(** A list without repetitions that passes is kept as it is. *)
Lemma first_seen_id ls : NoDup (key <$> ls) -> Forall (fun l => keep l = true) ls -> first_seen ls = ls.
Proof.
  intros Hnd Hk. induction ls as [|l ls IH] using rev_ind; [done|].
  rewrite fmap_app in Hnd. apply NoDup_app in Hnd as (Hnd & Hdis & _). apply Forall_app in Hk as [Hk Hl].
  unfold first_seen in *. rewrite fold_left_app. simpl. pose proof (seen_keys _ _ (first_seen_inv ls)) as Hs.
  unfold line_seen at 1. apply Forall_cons in Hl as [-> _]. specialize (IH Hnd Hk). rewrite IH in Hs. rewrite IH.
  rewrite bool_decide_eq_false_2; [done|]. intros Hin%Hs. by apply (Hdis _ Hin); left.
Qed.
End Seen.

Section UniqueLines.
Context `{!Unicode}.

Lemma sublist_Forall {A} (P : A -> Prop) (l k : list A) : l `sublist_of` k -> Forall P k -> Forall P l.
Proof. induction 1; intros Hk; [done|apply Forall_cons in Hk as [? ?]; constructor; auto|apply Forall_cons in Hk as [? ?]; auto]. Qed.

Lemma lines_unlines ls : ls <> [] -> Forall (fun l => LF_ ∉ l) ls -> lines (unlines ls) = ls.
Proof. apply usplit_ujoin. Qed.

Lemma lines_free s : Forall (fun l => LF_ ∉ l) (lines s).
Proof. apply Forall_forall. intros l. apply usplit_free. Qed.

(** The lines that are left are lines of the message in their order, no two equal
    up to surrounding white space, and doing it again changes nothing. *)
Lemma leave_only_unique_lines_spec message : leave_only_unique_lines message <> [] ->
  lines (leave_only_unique_lines message) `sublist_of` lines message
  /\ NoDup (ustrip <$> lines (leave_only_unique_lines message))
  /\ leave_only_unique_lines (leave_only_unique_lines message) = leave_only_unique_lines message.
Proof.
  unfold leave_only_unique_lines at 1 2 3 5 6. set (out := (fold_left _ (lines message) _).2).
  change out with (first_seen (fun l => negb (documentation_line l)) ustrip (lines message)).
  intros Hne. pose proof (first_seen_sublist (fun l => negb (documentation_line l)) ustrip (lines message)) as Hsub.
  pose proof (first_seen_nodup (fun l => negb (documentation_line l)) ustrip (lines message)) as Hnd.
  pose proof (first_seen_keep (fun l => negb (documentation_line l)) ustrip (lines message)) as Hk.
  set (o := first_seen _ _ (lines message)) in *.
  assert (o <> []) as Ho by (intros E; by rewrite E in Hne).
  rewrite (lines_unlines o Ho (sublist_Forall _ _ _ Hsub (lines_free _))). split_and!; [done..|].
  unfold leave_only_unique_lines. rewrite (lines_unlines o Ho (sublist_Forall _ _ _ Hsub (lines_free _))).
  f_equal. by apply (first_seen_id (fun l => negb (documentation_line l)) ustrip).
Qed.
End UniqueLines.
========================
§ **Required action**:
Copy every entry exactly as it is given.

§ **Written response**:
(** A list without repetitions that passes is kept as it is. *)
Lemma first_seen_id ls : NoDup (key <$> ls) -> Forall (fun l => keep l = true) ls -> first_seen ls = ls.
Proof.
  intros Hnd Hk. induction ls as [|l ls IH] using rev_ind; [done|].
  rewrite fmap_app in Hnd. apply NoDup_app in Hnd as (Hnd & Hdis & _). apply Forall_app in Hk as [Hk Hl].
  unfold first_seen in *. rewrite fold_left_app. simpl. pose proof (seen_keys _ _ (first_seen_inv ls)) as Hs.
  unfold line_seen at 1. apply Forall_cons in Hl as [-> _]. specialize (IH Hnd Hk). rewrite IH in Hs. rewrite IH.
  rewrite bool_decide_eq_false_2; [done|]. intros Hin%Hs. by apply (Hdis _ Hin); left.
Qed.
End Seen.

Section UniqueLines.
Context `{!Unicode}.

Lemma sublist_Forall {A} (P : A -> Prop) (l k : list A) : l `sublist_of` k -> Forall P k -> Forall P l.
Proof. induction 1; intros Hk; [done|apply Forall_cons in Hk as [? ?]; constructor; auto|apply Forall_cons in Hk as [? ?]; auto]. Qed.

Lemma lines_unlines ls : ls <> [] -> Forall (fun l => LF_ ∉ l) ls -> lines (unlines ls) = ls.
Proof. apply usplit_ujoin. Qed.

Lemma lines_free s : Forall (fun l => LF_ ∉ l) (lines s).
Proof. apply Forall_forall. intros l. apply usplit_free. Qed.

(** The lines that are left are lines of the message in their order, no two equal
    up to surrounding white space, and doing it again changes nothing. *)
Lemma leave_only_unique_lines_spec message : leave_only_unique_lines message <> [] ->
  lines (leave_only_unique_lines message) `sublist_of` lines message
  /\ NoDup (ustrip <$> lines (leave_only_unique_lines message))
  /\ leave_only_unique_lines (leave_only_unique_lines message) = leave_only_unique_lines message.
Proof.
  unfold leave_only_unique_lines at 1 2 3 5 6. set (out := (fold_left _ (lines message) _).2).
  change out with (first_seen (fun l => negb (documentation_line l)) ustrip (lines message)).
  intros Hne. pose proof (first_seen_sublist (fun l => negb (documentation_line l)) ustrip (lines message)) as Hsub.
  pose proof (first_seen_nodup (fun l => negb (documentation_line l)) ustrip (lines message)) as Hnd.
  pose proof (first_seen_keep (fun l => negb (documentation_line l)) ustrip (lines message)) as Hk.
  set (o := first_seen _ _ (lines message)) in *.
  assert (o <> []) as Ho by (intros E; by rewrite E in Hne).
  rewrite (lines_unlines o Ho (sublist_Forall _ _ _ Hsub (lines_free _))). split_and!; [done..|].
  unfold leave_only_unique_lines. rewrite (lines_unlines o Ho (sublist_Forall _ _ _ Hsub (lines_free _))).
  f_equal. by apply (first_seen_id (fun l => negb (documentation_line l)) ustrip).
Qed.
End UniqueLines.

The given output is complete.